◆ Exercise prompt:
Below is some data. Retype exactly the lines starting at the one with "pattern and a list follows it. *)" and ending at the one with "Definition archiveHeading (E".

(Saved entries)
━━━━━━━━━━
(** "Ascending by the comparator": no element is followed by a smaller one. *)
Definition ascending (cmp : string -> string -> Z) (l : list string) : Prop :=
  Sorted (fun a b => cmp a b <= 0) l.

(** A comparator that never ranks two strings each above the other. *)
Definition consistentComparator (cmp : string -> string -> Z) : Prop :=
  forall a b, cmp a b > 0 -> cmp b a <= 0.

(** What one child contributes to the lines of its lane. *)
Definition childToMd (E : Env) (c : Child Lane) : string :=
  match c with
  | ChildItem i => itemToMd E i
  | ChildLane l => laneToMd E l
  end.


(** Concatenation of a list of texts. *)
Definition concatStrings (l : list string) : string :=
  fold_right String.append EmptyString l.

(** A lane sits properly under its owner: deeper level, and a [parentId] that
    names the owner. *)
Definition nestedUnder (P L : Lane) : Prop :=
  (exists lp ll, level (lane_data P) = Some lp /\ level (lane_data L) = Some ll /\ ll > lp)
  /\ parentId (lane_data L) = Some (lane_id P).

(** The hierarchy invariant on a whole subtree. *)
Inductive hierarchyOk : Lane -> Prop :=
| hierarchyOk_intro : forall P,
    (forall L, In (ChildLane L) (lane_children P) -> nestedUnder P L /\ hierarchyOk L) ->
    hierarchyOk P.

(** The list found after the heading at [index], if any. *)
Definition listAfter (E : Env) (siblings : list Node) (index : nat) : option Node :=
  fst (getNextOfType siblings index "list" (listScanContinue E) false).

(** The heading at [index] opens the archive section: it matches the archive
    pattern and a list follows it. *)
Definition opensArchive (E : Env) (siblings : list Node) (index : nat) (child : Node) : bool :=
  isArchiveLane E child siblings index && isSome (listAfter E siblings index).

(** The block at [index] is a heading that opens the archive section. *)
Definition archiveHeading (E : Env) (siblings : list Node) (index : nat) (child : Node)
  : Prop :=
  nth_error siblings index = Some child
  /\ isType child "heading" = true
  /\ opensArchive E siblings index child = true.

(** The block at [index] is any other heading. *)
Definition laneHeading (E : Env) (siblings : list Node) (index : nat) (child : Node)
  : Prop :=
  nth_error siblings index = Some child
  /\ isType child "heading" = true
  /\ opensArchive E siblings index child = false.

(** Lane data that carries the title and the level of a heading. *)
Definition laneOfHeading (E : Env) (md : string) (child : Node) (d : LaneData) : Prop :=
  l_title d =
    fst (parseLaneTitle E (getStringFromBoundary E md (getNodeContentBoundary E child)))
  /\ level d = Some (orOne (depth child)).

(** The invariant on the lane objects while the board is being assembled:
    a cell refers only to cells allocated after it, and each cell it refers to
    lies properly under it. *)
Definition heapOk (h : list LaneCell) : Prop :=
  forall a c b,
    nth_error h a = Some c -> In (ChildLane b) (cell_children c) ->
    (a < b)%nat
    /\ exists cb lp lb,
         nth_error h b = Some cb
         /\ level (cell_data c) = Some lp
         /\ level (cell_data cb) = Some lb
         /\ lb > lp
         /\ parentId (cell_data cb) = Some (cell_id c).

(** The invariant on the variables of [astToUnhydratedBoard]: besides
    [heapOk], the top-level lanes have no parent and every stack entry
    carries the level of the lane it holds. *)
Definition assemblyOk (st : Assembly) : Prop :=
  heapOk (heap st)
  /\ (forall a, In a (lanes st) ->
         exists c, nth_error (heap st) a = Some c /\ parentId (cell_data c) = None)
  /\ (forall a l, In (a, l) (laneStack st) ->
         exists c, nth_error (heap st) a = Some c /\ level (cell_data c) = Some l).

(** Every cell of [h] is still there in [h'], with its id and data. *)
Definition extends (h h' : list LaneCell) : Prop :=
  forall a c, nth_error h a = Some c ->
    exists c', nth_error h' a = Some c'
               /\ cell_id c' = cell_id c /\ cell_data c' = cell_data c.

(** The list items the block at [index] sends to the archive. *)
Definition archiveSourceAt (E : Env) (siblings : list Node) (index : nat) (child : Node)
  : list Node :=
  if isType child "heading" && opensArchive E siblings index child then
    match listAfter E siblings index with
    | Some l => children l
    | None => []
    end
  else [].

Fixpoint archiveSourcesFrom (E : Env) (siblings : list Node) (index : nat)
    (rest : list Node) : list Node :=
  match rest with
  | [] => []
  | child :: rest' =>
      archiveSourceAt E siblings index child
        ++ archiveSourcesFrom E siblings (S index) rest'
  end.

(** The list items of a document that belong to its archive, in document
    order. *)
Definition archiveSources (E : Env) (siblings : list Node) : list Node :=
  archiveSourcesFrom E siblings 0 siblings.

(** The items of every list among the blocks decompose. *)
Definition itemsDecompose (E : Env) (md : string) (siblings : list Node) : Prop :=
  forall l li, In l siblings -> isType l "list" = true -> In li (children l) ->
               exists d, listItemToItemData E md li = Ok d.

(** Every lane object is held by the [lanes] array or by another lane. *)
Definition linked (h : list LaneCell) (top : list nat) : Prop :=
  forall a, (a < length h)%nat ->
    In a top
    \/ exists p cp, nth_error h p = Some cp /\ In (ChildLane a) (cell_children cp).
━━━━━━━━━━
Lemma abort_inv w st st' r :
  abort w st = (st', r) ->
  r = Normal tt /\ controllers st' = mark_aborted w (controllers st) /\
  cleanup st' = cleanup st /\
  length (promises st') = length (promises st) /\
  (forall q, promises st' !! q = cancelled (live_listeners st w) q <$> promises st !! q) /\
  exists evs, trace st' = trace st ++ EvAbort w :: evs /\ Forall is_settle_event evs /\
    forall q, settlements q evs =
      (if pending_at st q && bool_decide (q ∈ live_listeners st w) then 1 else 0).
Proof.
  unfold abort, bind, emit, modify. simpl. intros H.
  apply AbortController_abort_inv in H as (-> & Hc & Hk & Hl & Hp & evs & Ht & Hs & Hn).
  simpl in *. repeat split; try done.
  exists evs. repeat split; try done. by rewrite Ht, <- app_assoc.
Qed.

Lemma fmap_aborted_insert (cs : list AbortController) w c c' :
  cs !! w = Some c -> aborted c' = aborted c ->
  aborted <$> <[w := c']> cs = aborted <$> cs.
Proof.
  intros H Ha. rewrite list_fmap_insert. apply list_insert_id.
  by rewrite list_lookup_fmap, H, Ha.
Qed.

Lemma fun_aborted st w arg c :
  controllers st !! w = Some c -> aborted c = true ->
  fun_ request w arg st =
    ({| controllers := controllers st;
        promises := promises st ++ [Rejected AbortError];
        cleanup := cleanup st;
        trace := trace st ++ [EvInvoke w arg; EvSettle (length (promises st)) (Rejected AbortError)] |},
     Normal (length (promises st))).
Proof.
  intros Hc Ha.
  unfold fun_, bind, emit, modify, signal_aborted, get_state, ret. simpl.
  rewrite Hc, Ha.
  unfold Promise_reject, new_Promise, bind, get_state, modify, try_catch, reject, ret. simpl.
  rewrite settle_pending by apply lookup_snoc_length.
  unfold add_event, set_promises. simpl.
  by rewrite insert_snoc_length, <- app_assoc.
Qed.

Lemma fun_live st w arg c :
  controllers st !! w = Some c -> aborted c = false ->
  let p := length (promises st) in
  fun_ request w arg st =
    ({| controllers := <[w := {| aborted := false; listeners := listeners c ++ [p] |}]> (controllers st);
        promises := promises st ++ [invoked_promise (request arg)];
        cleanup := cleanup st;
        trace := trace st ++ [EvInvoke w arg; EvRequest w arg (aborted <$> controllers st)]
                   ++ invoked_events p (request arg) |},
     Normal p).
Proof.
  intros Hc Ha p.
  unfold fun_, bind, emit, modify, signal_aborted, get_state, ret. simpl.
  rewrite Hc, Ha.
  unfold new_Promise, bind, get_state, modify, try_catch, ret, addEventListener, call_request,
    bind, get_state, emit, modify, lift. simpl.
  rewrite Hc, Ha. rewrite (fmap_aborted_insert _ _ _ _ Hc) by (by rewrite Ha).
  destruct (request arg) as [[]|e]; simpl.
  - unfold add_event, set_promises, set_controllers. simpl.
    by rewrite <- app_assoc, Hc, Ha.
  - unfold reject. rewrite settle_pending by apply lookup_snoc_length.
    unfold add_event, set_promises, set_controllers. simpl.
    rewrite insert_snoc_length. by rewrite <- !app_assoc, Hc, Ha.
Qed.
━━━━━━━━━━
◆ Task solution:
    pattern and a list follows it. *)
Definition opensArchive (E : Env) (siblings : list Node) (index : nat) (child : Node) : bool :=
  isArchiveLane E child siblings index && isSome (listAfter E siblings index).

(** The block at [index] is a heading that opens the archive section. *)
Definition archiveHeading (E : Env) (siblings : list Node) (index : nat) (child : Node)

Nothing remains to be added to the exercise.